Warning: this is based upon a single book chapter. I have not read Pareto's original work, hence this post should not be regarded as being in any way scholarly or authoritative.
Vilfredo Pareto is nowadays famous primarily fir his work in economics, but in his day he was a notable authority on eugenics. This field of study has a rather poor reputation nowadays, largely because of the racist and authoritarian ways in which it was put into practice by a wide variety of supposedly civilised governments.
Despite his flirtation in later years with what was to become Mussolini's dictatorship, Pareto cannot be seen as at fault for this. Indeed, his work - as presented in Fransesco Cassata's Building the New Man: Eugenics, Racial Science and Genetics in Twentieth-Century Italy displays a remarkably modern viewpoint. In contrast with the many eugenicists who associated dysgenics with the mixing of the races, Pareto argued that the concept of race, as other eugenicists were using it, lacked any kind of scientific rigour. There might indeed be groups with certain superior qualities - but these groups would be unified by biological processes, rather than through ethnic or linguistic similarities. So accounts of a superior "Latin" or "Germanic" race were unfounded.
Moreover, "that there exist in society men who possess certain qualities in higher measures and saying that there exists a class of men absolutely better than the rest of the population is not the same thing." Variation between humans is undeniable, but this does not imply that the concept of race will turn out to be useful in discussing this even when made properly rigorous.
Pareto further this critique with the observation that perhaps the most obvious manifestations of race come through outward physical characteristics - hair colour, cranial shape, etc. But if race were truly a useful marker, then eugenics would easily be resolved. We may perhaps read into his words the idea that sexual selection would achieve eugenic purposes without any need for deliberate social action.
One of Pareto's most celebrated observations in economics is that, across societies, the distribution of income and wealth tends to follow power laws. In particular he observed that in the Italy of his day, 80% of the land was owned by 20% of the population. (Land ownership is nowadays a poor proxy for wealth, since there is so much more industrial and human capital, but based upon Thomas Piketty's work we might make similar observations about present society). The fact this inequality is natural does not, however, make it desirable.

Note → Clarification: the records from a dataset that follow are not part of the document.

(** * Enumerants of the SPIR-V specification *)

Definition OpNop : Z := 0.
Definition OpUndef : Z := 1.
Definition OpTypeVoid : Z := 19.
Definition OpTypeBool : Z := 20.
Definition OpExtInstImport : Z := 11.
Definition OpExtInst : Z := 12.
Definition OpTypeInt : Z := 21.
Definition OpTypeFloat : Z := 22.
Definition OpTypeVector : Z := 23.
Definition OpTypeMatrix : Z := 24.
Definition OpTypeImage : Z := 25.
Definition OpTypeSampler : Z := 26.
Definition OpTypeArray : Z := 28.
Definition OpTypeRuntimeArray : Z := 29.
Definition OpTypeStruct : Z := 30.
Definition OpTypePointer : Z := 32.
Definition OpTypeFunction : Z := 33.
Definition OpTypeAccelerationStructureKHR : Z := 5341.
Definition OpConstantTrue : Z := 41.
Definition OpConstantFalse : Z := 42.
Definition OpConstant : Z := 43.
Definition OpConstantComposite : Z := 44.
Definition OpConstantNull : Z := 46.
Definition OpFunction : Z := 54.
Definition OpFunctionParameter : Z := 55.
Definition OpFunctionCall : Z := 57.
Definition OpVariable : Z := 59.
Definition OpLoad : Z := 61.
Definition OpStore : Z := 62.
Definition OpAccessChain : Z := 65.
Definition OpInBoundsAccessChain : Z := 66.
Definition OpArrayLength : Z := 68.
Definition OpDecorate : Z := 71.
Definition OpMemberDecorate : Z := 72.
Definition OpVectorExtractDynamic : Z := 77.
Definition OpVectorInsertDynamic : Z := 78.
Definition OpVectorShuffle : Z := 79.
Definition OpCompositeConstruct : Z := 80.
Definition OpCompositeExtract : Z := 81.
Definition OpCompositeInsert : Z := 82.
Definition OpCopyObject : Z := 83.
Definition OpSampledImage : Z := 86.
Definition OpImageSampleImplicitLod : Z := 87.
Definition OpImageSampleDrefImplicitLod : Z := 89.
Definition OpImageSampleProjImplicitLod : Z := 91.
Definition OpImageSampleProjDrefImplicitLod : Z := 93.
Definition OpImageGather : Z := 96.
Definition OpImageDrefGather : Z := 97.
Definition OpImageQueryLod : Z := 105.
Definition OpFConvert : Z := 115.
Definition OpQuantizeToF16 : Z := 116.
Definition OpBitcast : Z := 124.
Definition OpIAdd : Z := 128.
Definition OpISub : Z := 130.
Definition OpIMul : Z := 132.
Definition OpIAddCarry : Z := 149.
Definition OpIsNan : Z := 156.
Definition OpIsInf : Z := 157.
Definition OpLogicalOr : Z := 166.
Definition OpLogicalAnd : Z := 167.
Definition OpLogicalNot : Z := 168.
Definition OpSelect : Z := 169.
Definition OpIEqual : Z := 170.
Definition OpINotEqual : Z := 171.
Definition OpShiftRightLogical : Z := 194.
Definition OpShiftLeftLogical : Z := 196.
Definition OpBitwiseOr : Z := 197.
Definition OpBitwiseXor : Z := 198.
Definition OpBitwiseAnd : Z := 199.
Definition OpBitFieldUExtract : Z := 203.
Definition OpDPdx : Z := 207.
Definition OpDPdy : Z := 208.
Definition OpFwidth : Z := 209.
Definition OpDPdxFine : Z := 210.
Definition OpDPdyFine : Z := 211.
Definition OpFwidthFine : Z := 212.
Definition OpDPdxCoarse : Z := 213.
Definition OpDPdyCoarse : Z := 214.
Definition OpFwidthCoarse : Z := 215.
Definition OpControlBarrier : Z := 224.
Definition OpMemoryBarrier : Z := 225.
Definition OpAtomicStore : Z := 228.
Definition OpAtomicExchange : Z := 229.
Definition OpAtomicCompareExchange : Z := 230.
Definition OpAtomicCompareExchangeWeak : Z := 231.
Definition OpAtomicIIncrement : Z := 232.
Definition OpAtomicIDecrement : Z := 233.
Definition OpAtomicIAdd : Z := 234.
Definition OpAtomicISub : Z := 235.
Definition OpAtomicSMin : Z := 236.
Definition OpAtomicUMin : Z := 237.
Definition OpAtomicSMax : Z := 238.
Definition OpAtomicUMax : Z := 239.
Definition OpAtomicAnd : Z := 240.
Definition OpAtomicOr : Z := 241.
Definition OpAtomicXor : Z := 242.
Definition OpPhi : Z := 245.
Definition OpLoopMerge : Z := 246.
Definition OpSelectionMerge : Z := 247.
Definition OpLabel : Z := 248.
Definition OpBranch : Z := 249.
Definition OpBranchConditional : Z := 250.
Definition OpSwitch : Z := 251.
Definition OpKill : Z := 252.
Definition OpReturn : Z := 253.
Definition OpReturnValue : Z := 254.
Definition OpUnreachable : Z := 255.
Definition OpImageSparseSampleImplicitLod : Z := 305.
Definition OpImageSparseSampleDrefImplicitLod : Z := 307.
Definition OpImageSparseSampleProjImplicitLod : Z := 309.
Definition OpImageSparseSampleProjDrefImplicitLod : Z := 311.
Definition OpImageSparseGather : Z := 314.
Definition OpImageSparseDrefGather : Z := 315.
Definition OpGroupNonUniformElect : Z := 333.
Definition OpGroupNonUniformAll : Z := 334.
Definition OpGroupNonUniformAny : Z := 335.
Definition OpGroupNonUniformAllEqual : Z := 336.
Definition OpGroupNonUniformBroadcast : Z := 337.
Definition OpGroupNonUniformBroadcastFirst : Z := 338.
Definition OpGroupNonUniformBallot : Z := 339.
Definition OpGroupNonUniformInverseBallot : Z := 340.
Definition OpGroupNonUniformBallotBitExtract : Z := 341.
Definition OpGroupNonUniformBallotBitCount : Z := 342.
Definition OpGroupNonUniformBallotFindLSB : Z := 343.
Definition OpGroupNonUniformBallotFindMSB : Z := 344.
Definition OpGroupNonUniformShuffle : Z := 345.
Definition OpGroupNonUniformShuffleXor : Z := 346.
Definition OpGroupNonUniformShuffleUp : Z := 347.
Definition OpGroupNonUniformShuffleDown : Z := 348.
Definition OpGroupNonUniformIAdd : Z := 349.
Definition OpGroupNonUniformFAdd : Z := 350.
Definition OpGroupNonUniformIMul : Z := 351.
Definition OpGroupNonUniformFMul : Z := 352.
Definition OpGroupNonUniformSMin : Z := 353.
Definition OpGroupNonUniformUMin : Z := 354.
Definition OpGroupNonUniformFMin : Z := 355.
Definition OpGroupNonUniformSMax : Z := 356.
Definition OpGroupNonUniformUMax : Z := 357.
Definition OpGroupNonUniformFMax : Z := 358.
Definition OpGroupNonUniformBitwiseAnd : Z := 359.
Definition OpGroupNonUniformBitwiseOr : Z := 360.
Definition OpGroupNonUniformBitwiseXor : Z := 361.
Definition OpGroupNonUniformLogicalAnd : Z := 362.
Definition OpGroupNonUniformLogicalOr : Z := 363.
Definition OpGroupNonUniformLogicalXor : Z := 364.
Definition OpGroupNonUniformQuadBroadcast : Z := 365.
Definition OpGroupNonUniformQuadSwap : Z := 366.
Definition OpIgnoreIntersectionKHR : Z := 4448.
Definition OpTerminateRayKHR : Z := 4449.
Definition OpTypeCooperativeMatrixKHR : Z := 4456.
Definition OpCooperativeMatrixLoadKHR : Z := 4457.
Definition OpCooperativeMatrixStoreKHR : Z := 4458.
Definition OpCooperativeMatrixMulAddKHR : Z := 4459.
Definition OpAbortKHR : Z := 5121.
Definition OpConstantDataKHR : Z := 5147.
Definition OpEmitMeshTasksEXT : Z := 5294.
Definition OpBeginInvocationInterlockEXT : Z := 5364.
Definition OpEndInvocationInterlockEXT : Z := 5365.
Definition OpDemoteToHelperInvocationEXT : Z := 5380.
Definition OpIsHelperInvocationEXT : Z := 5381.
Definition OpAtomicFMinEXT : Z := 5614.
Definition OpAtomicFMaxEXT : Z := 5615.
Definition OpAssumeTrueKHR : Z := 5630.
Definition OpAtomicFAddEXT : Z := 6035.

Definition StorageClassInput : Z := 1.
Definition StorageClassOutput : Z := 3.
Definition StorageClassPrivate : Z := 6.
Definition StorageClassFunction : Z := 7.
Definition StorageClassStorageBuffer : Z := 12.
Definition DecorationBlock : Z := 2.
Definition DecorationBinding : Z := 33.
Definition DecorationDescriptorSet : Z := 34.
Definition DecorationOffset : Z := 35.
Definition DecorationUTFEncodedKHR : Z := 5145.
Definition ScopeDevice : Z := 1.
Definition ScopeQueueFamily : Z := 5.
Definition MemorySemanticsUniformMemoryMask : Z := 0x40.
Definition MemoryAccessNonPrivatePointerMask : Z := 0x20.
Definition GLSLstd450FindUMsb : Z := 75.
Definition CapabilityInt64Atomics : Z := 12.
Definition CapabilityAbortKHR : Z := 5120.
Definition CapabilityConstantDataKHR : Z := 5146.
Definition DecorationArrayStride : Z := 6.
Definition DecorationFlat : Z := 14.
Definition DecorationVolatile : Z := 21.
Definition ScopeSubgroup : Z := 3.
Definition MemorySemanticsAcquireReleaseMask : Z := 0x8.
Definition MemorySemanticsWorkgroupMemoryMask : Z := 0x100.
Definition MemorySemanticsMakeAvailableMask : Z := 0x2000.
Definition MemorySemanticsMakeVisibleMask : Z := 0x4000.
Definition DecorationRelaxedPrecision : Z := 0.
Definition DecorationBuiltIn : Z := 11.
Definition DecorationFPFastMathMode : Z := 40.
Definition DecorationNoContraction : Z := 42.
Definition DecorationNonUniform : Z := 5300.
Definition FPFastMathModeAllowRecipMask : Z := 8.
Definition SelectionControlFlattenMask : Z := 1.
Definition SelectionControlDontFlattenMask : Z := 2.
Definition LoopControlUnrollMask : Z := 1.
Definition LoopControlDontUnrollMask : Z := 2.
Definition CapabilityShader : Z := 1.
Definition CapabilityFloat16 : Z := 9.
Definition CapabilityFloat64 : Z := 10.
Definition CapabilityGroupNonUniform : Z := 61.
Definition CapabilityFloat8EXT : Z := 4212.
Definition CapabilityFloat8CooperativeMatrixEXT : Z := 4213.
Definition CapabilityVulkanMemoryModel : Z := 5345.
Definition CapabilityDemoteToHelperInvocationEXT : Z := 5379.
Definition CapabilityLongVectorEXT : Z := 5425.
Definition CapabilityInt8 : Z := 39.
Definition CapabilityInt16 : Z := 22.
Definition CapabilityInt64 : Z := 11.
Definition BuiltInPrimitiveId : Z := 7.
Definition BuiltInInvocationId : Z := 8.
Definition BuiltInInstanceId : Z := 6.
Definition BuiltInTessCoord : Z := 13.
Definition BuiltInPatchVertices : Z := 14.
Definition BuiltInSampleId : Z := 18.
Definition BuiltInSampleMask : Z := 20.
Definition BuiltInHelperInvocation : Z := 23.
Definition BuiltInNumWorkgroups : Z := 24.
Definition BuiltInWorkgroupId : Z := 26.
Definition BuiltInLocalInvocationId : Z := 27.
Definition BuiltInGlobalInvocationId : Z := 28.
Definition BuiltInLocalInvocationIndex : Z := 29.
Definition BuiltInSubgroupSize : Z := 36.
Definition BuiltInNumSubgroups : Z := 38.
Definition BuiltInSubgroupId : Z := 40.
Definition BuiltInSubgroupLocalInvocationId : Z := 41.
Definition BuiltInVertexIndex : Z := 42.
Definition BuiltInInstanceIndex : Z := 43.
Definition BuiltInSubgroupEqMask : Z := 4416.
Definition BuiltInSubgroupGeMask : Z := 4417.
Definition BuiltInSubgroupGtMask : Z := 4418.
Definition BuiltInSubgroupLeMask : Z := 4419.
Definition BuiltInSubgroupLtMask : Z := 4420.
Definition BuiltInBaseVertex : Z := 4424.
Definition BuiltInBaseInstance : Z := 4425.
Definition BuiltInDrawIndex : Z := 4426.
Definition BuiltInPrimitiveShadingRateKHR : Z := 4432.
Definition BuiltInViewIndex : Z := 4440.
Definition BuiltInShadingRateKHR : Z := 4444.
Definition BuiltInFullyCoveredEXT : Z := 5264.
Definition BuiltInLaunchIdKHR : Z := 5319.
Definition BuiltInLaunchSizeKHR : Z := 5320.
Definition BuiltInWorldRayOriginKHR : Z := 5321.
Definition BuiltInWorldRayDirectionKHR : Z := 5322.
Definition BuiltInObjectRayOriginKHR : Z := 5323.
Definition BuiltInObjectRayDirectionKHR : Z := 5324.
Definition BuiltInRayTminKHR : Z := 5325.
Definition BuiltInRayTmaxKHR : Z := 5326.
Definition BuiltInInstanceCustomIndexKHR : Z := 5327.
Definition BuiltInObjectToWorldKHR : Z := 5330.
Definition BuiltInWorldToObjectKHR : Z := 5331.
Definition BuiltInHitKindKHR : Z := 5333.
Definition BuiltInIncomingRayFlagsKHR : Z := 5351.
Definition BuiltInRayGeometryIndexKHR : Z := 5352.
Definition BuiltInClusterIDNV : Z := 5436.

Indeed, Pareto suggests that this has serious negative consequences for both rich and poor. The working class suffer from a "higher death rate, particularly for infants," while the rich escape this at the price of allowing dysgenics. The babies of the working class who survived would be the more vigorous ones; the upper class would have no such selection.
What was the answer to this? Certainly not compulsory sterilisation of those deemed unfit, which Pareto correctly predicted would lead to horrific abuses (and, incidentally, claimed to be the natural consequence and hence reductio ad absurdam of state socialism). He was in favour of individuals exercising discretion if they feared their children would suffer in life due to hereditary conditions, but was not willing to authorise the state to enforce it. Nor would it help for the élite to have more children - if anything, this would increase the dysgenic processes they were subject to.
Instead, the solution was "circulation of the élite" - social mobility. There are people who can be great in every class: the key was to bring these people into the new élite with every generation. Further to this, Pareto had a theory - though I am uncertain as to how he justified it, and it seems on its face rather strange - that "the fact that the rural classes develop their muscles and rest their brains has precisely the effect of producing individuals who are able to rest their muscles and excessively rest their brains."
This line of argument led him to be fiercely critical of rigid class and caste systems: in particular that of India, which be believed was the cause of their repeated subjugation by a long line of conquerors, of whom the British were only the most recent. This, then, was a eugenics which was firmly within the tradition of liberal individualism, which affirmed the right of every person to be judged by their own ability and virtue rather than that of their group or leader. If only his ideological bedfellows had had the same respect for human dignity, perhaps this would be a topic of genuine debate rather than a shibboleth of the alt-right.